Our legislators could have sampled the modest racetrack food (not an open bar and a crab-cake buffet) and toured the facilities to see what repairs need to be made to bring the track to national standards.

They could also have observed the meager attendance at the track because Maryland horse players have driven to Delaware and West Virginia where racetracks also feature slot machines for the public's entertainment.

Spence Coleman


The Sun's editorial "Feeding the wrong people" (May 20) was right on target. However, it failed to mention the citizens of Maryland, who were overtaxed last year to the tune of $1 billion.

Surely Gov. Parris N. Glendening could have found more money for the needy and given the taxpayers the full 10 percent income tax reduction.

Somewhere in history there was a person of royalty who said "let them eat cake," and she lost her head.

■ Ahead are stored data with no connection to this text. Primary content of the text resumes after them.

(** * rapportBuildr: the route handler [GET /api/zip/{zip}]

    A shallow embedding of the route handler and of the functions it is
    built from, followed by the properties of the specification that were
    checked against it.

    Conventions of the embedding.
    - A JavaScript string is the list of its UTF-16 code units ([list N]);
      [.length], [slice], [indexOf] and [split] count code units, as in the
      source.  [js "..."] writes an ASCII literal.
    - What the engine provides and the source only calls is a parameter of
      the development ([JsRuntime]): Unicode lower-casing and the
      floating-point arithmetic of the distance computation.
    - A promise that has been awaited is its outcome ([result]): [Ok] for a
      fulfilled promise, [Throw] for a rejected one or a thrown [Error],
      carrying the message.
    - The four upstream services are an oracle ([World]); every function that
      reaches the network returns, next to its value, the list of upstream
      calls it issued. *)

From Stdlib Require Import ZArith NArith List String Ascii Lia.
From Stdlib Require Import DecimalString.
From stdpp Require Import base option list gmap sets.

Open Scope N_scope.
Open Scope nat_scope.

(** ** JavaScript strings *)

Abbreviation jsstring := (list N).

Definition js (s : string) : jsstring :=
  (λ a, N_of_ascii a) <$> list_ascii_of_string s.

(** [String(n)] for a non-negative integer. *)
Definition js_of_N (n : N) : jsstring :=
  js (NilZero.string_of_uint (N.to_uint n)).

(** The code units matched by [\s] and stripped by [trim()]: ECMAScript
    WhiteSpace and LineTerminator. *)
Definition is_space (c : N) : bool :=
  ((9 <=? c) && (c <=? 13) || (c =? 32) || (c =? 160) || (c =? 5760)
   || (8192 <=? c) && (c <=? 8202) || (c =? 8232) || (c =? 8233)
   || (c =? 8239) || (c =? 8287) || (c =? 12288) || (c =? 65279))%N.

Fixpoint trimStart (s : jsstring) : jsstring :=
  match s with
  | c :: rest => if is_space c then trimStart rest else s
  | [] => []
  end.

Definition trimEnd (s : jsstring) : jsstring :=
  reverse (trimStart (reverse s)).

Definition trim (s : jsstring) : jsstring := trimEnd (trimStart s).

(** [s.replace(/\s+/g, " ")]: every maximal run of white space becomes one
    space; [in_run] tells that the previous code unit was white space. *)
Fixpoint collapse_spaces (in_run : bool) (s : jsstring) : jsstring :=
  match s with
  | [] => []
  | c :: rest =>
      if is_space c
      then (if in_run then collapse_spaces true rest
            else 32%N :: collapse_spaces true rest)
      else c :: collapse_spaces false rest
  end.

(** [s.startsWith(p)] *)
Fixpoint startsWith (p s : jsstring) : bool :=
  match p, s with
  | [], _ => true
  | a :: p', b :: s' => (a =? b)%N && startsWith p' s'
  | _ :: _, [] => false
  end.

(** [s.includes(p)] *)
Fixpoint includes (p s : jsstring) : bool :=
  startsWith p s ||
  match s with
  | [] => false
  | _ :: s' => includes p s'
  end.

(** [s.indexOf(c)] for a one-unit pattern; [None] stands for [-1]. *)
Fixpoint indexOf (c : N) (s : jsstring) : option nat :=
  match s with
  | [] => None
  | d :: rest => if (d =? c)%N then Some 0 else S <$> indexOf c rest
  end.

(** [s.split(c)] for a one-unit separator: always at least one field. *)
Fixpoint split (c : N) (s : jsstring) : list jsstring :=
  match s with
  | [] => [[]]
  | d :: rest =>
      if (d =? c)%N then [] :: split c rest
      else match split c rest with
           | f :: fs => (d :: f) :: fs
           | [] => [[d]]
           end
  end.

(** [fields.join(sep)] *)
Fixpoint join (sep : jsstring) (fields : list jsstring) : jsstring :=
  match fields with
  | [] => []
  | [f] => f
  | f :: fs => f ++ sep ++ join sep fs
  end.

(** [s.split(/\r?\n/)] *)
Fixpoint split_lines (s : jsstring) : list jsstring :=
  match s with
  | [] => [[]]
  | 10%N :: rest => [] :: split_lines rest
  | 13%N :: ((10%N :: _) as rest) => split_lines rest
  | d :: rest =>
      match split_lines rest with
      | f :: fs => (d :: f) :: fs
      | [] => [[d]]
      end
  end.

(** Truthiness of an optional string property: present and not empty. *)
Definition truthy (o : option jsstring) : option jsstring :=
  match o with
  | Some ((_ :: _) as s) => Some s
  | _ => None
  end.

(** ** What the engine provides *)

(** Lower-casing of the Basic Latin letters. *)
Definition ascii_lower (c : N) : N :=
  if ((65 <=? c) && (c <=? 90))%N then (c + 32)%N else c.

Definition basic_latin_text (s : jsstring) : Prop :=
  Forall (λ c, (c < 128)%N) s.

Class JsRuntime := {
  (** [String.prototype.toLowerCase] *)
  toLowerCase : jsstring → jsstring;
  (** on Basic Latin text it lower-cases letter by letter *)
  toLowerCase_ascii :
    ∀ s, basic_latin_text s → toLowerCase s = ascii_lower <$> s;
  (** IEEE-754 doubles *)
  number : Type;
  (** [Math.round(haversineMiles(lat1, lon1, lat2, lon2) * 10) / 10] *)
  rounded_miles : number → number → number → number → number;
  (** [String(x)] for a double *)
  js_of_number : number → jsstring;
}.

(** ** Outcomes *)

Inductive result (A : Type) : Type :=
| Ok (a : A)
| Throw (message : jsstring).
Arguments Ok {A} a.
Arguments Throw {A} message.

(** The reply of an upstream service to one [fetch]: the request fails
    (network error, abort by the 8 s or 45 s timer of [fetchWithTimeout]) or
    an HTTP response arrives. *)
Inductive fetch_outcome (B : Type) : Type :=
| NetworkError (message : jsstring)
| HttpReply (status : N) (body : B).
Arguments NetworkError {B} message.
Arguments HttpReply {B} status body.

(** [response.ok] *)
Definition status_ok (status : N) : bool :=
  ((200 <=? status) && (status <=? 299))%N.

(** ** mapWithConcurrency

    The workers of [mapWithConcurrency] share [cursor] and [results].  A
    worker is either suspended at [await mapper(items[index], index)]
    ([Some index]) or has left its loop ([None]).  Between two suspensions a
    worker runs without interruption, so an execution is the sequence of
    choices of which outstanding invocation settles next. *)

Record pool (R : Type) : Type := Pool {
  cursor : nat;
  results : list (option R);
  workers : list (option nat);
  rejection : option jsstring;
}.
Arguments Pool {R} cursor results workers rejection.
Arguments cursor {R} p.
Arguments results {R} p.
Arguments workers {R} p.
Arguments rejection {R} p.

Section MapWithConcurrency.
Context {T R : Type}.
Variable items : list T.
Variable mapper : T → nat → result R.

(** [const index = cursor; cursor += 1; if (index >= items.length) break;]
    and then the call of the mapper. *)
Definition take_next (c : nat) : option nat :=
  if decide (c < length items) then Some c else None.

(** [worker()]: the new worker runs up to its first [await]. *)
Definition spawn (p : pool R) : pool R :=
  Pool (S (cursor p)) (results p)
       (workers p ++ [take_next (cursor p)]) (rejection p).

(** [new Array(items.length)], [cursor = 0], then
    [Array.from({ length: workerCount }, () => worker())]. *)
Definition start (workerCount : nat) : pool R :=
  Nat.iter workerCount spawn (Pool 0 (replicate (length items) None) [] None).

(** The suspended workers: position of the worker, index it waits for. *)
Fixpoint awaiting_from (w : nat) (ws : list (option nat)) : list (nat * nat) :=
  match ws with
  | [] => []
  | Some index :: rest => (w, index) :: awaiting_from (S w) rest
  | None :: rest => awaiting_from (S w) rest
  end.

Definition awaiting (ws : list (option nat)) : list (nat * nat) :=
  awaiting_from 0 ws.

Definition outstanding (p : pool R) : nat := length (awaiting (workers p)).

(** The invocation of worker [w] for [index] settles.  Fulfilled:
    [results[index] = value] and the loop goes round once more.  Rejected:
    the worker's promise rejects, and [Promise.all] with it unless it
    already has. *)
Definition settle (w index : nat) (p : pool R) : pool R :=
  match items !! index with
  | None => p
  | Some x =>
      match mapper x index with
      | Ok r =>
          Pool (S (cursor p)) (<[index := Some r]> (results p))
               (<[w := take_next (cursor p)]> (workers p)) (rejection p)
      | Throw e =>
          Pool (cursor p) (results p) (<[w := None]> (workers p))
               (Some (default e (rejection p)))
      end
  end.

Now we have a governor who says, "let them eat crabcakes." Maybe he will suffer the same political fate.

R.A. Bacigalupa


... and over the trash left in areas near the track

I live less than a mile from the Pimlico racetrack. On Preakness day, hundreds of race-goers park in my neighborhood. While it's annoying to see our local streets clog up with traffic, it is only once a year, and I must put up with it.

But by the next morning, I am usually livid - and this week was no exception.

Our normally clean streets are lined with beer bottles, cans and trash. Drunken fans return to their cars, drop their stuff anywhere they please, and drive off. It is disgusting, disgraceful and rude.

How would they like it if I came into their neighborhood to strew trash all over?

The city also deserves blame for not sending in trash trucks after the race to clean up. Instead, we're left to don gloves and haul trash bags around ourselves.

I'm sick and tired of it, and I wish to see this change.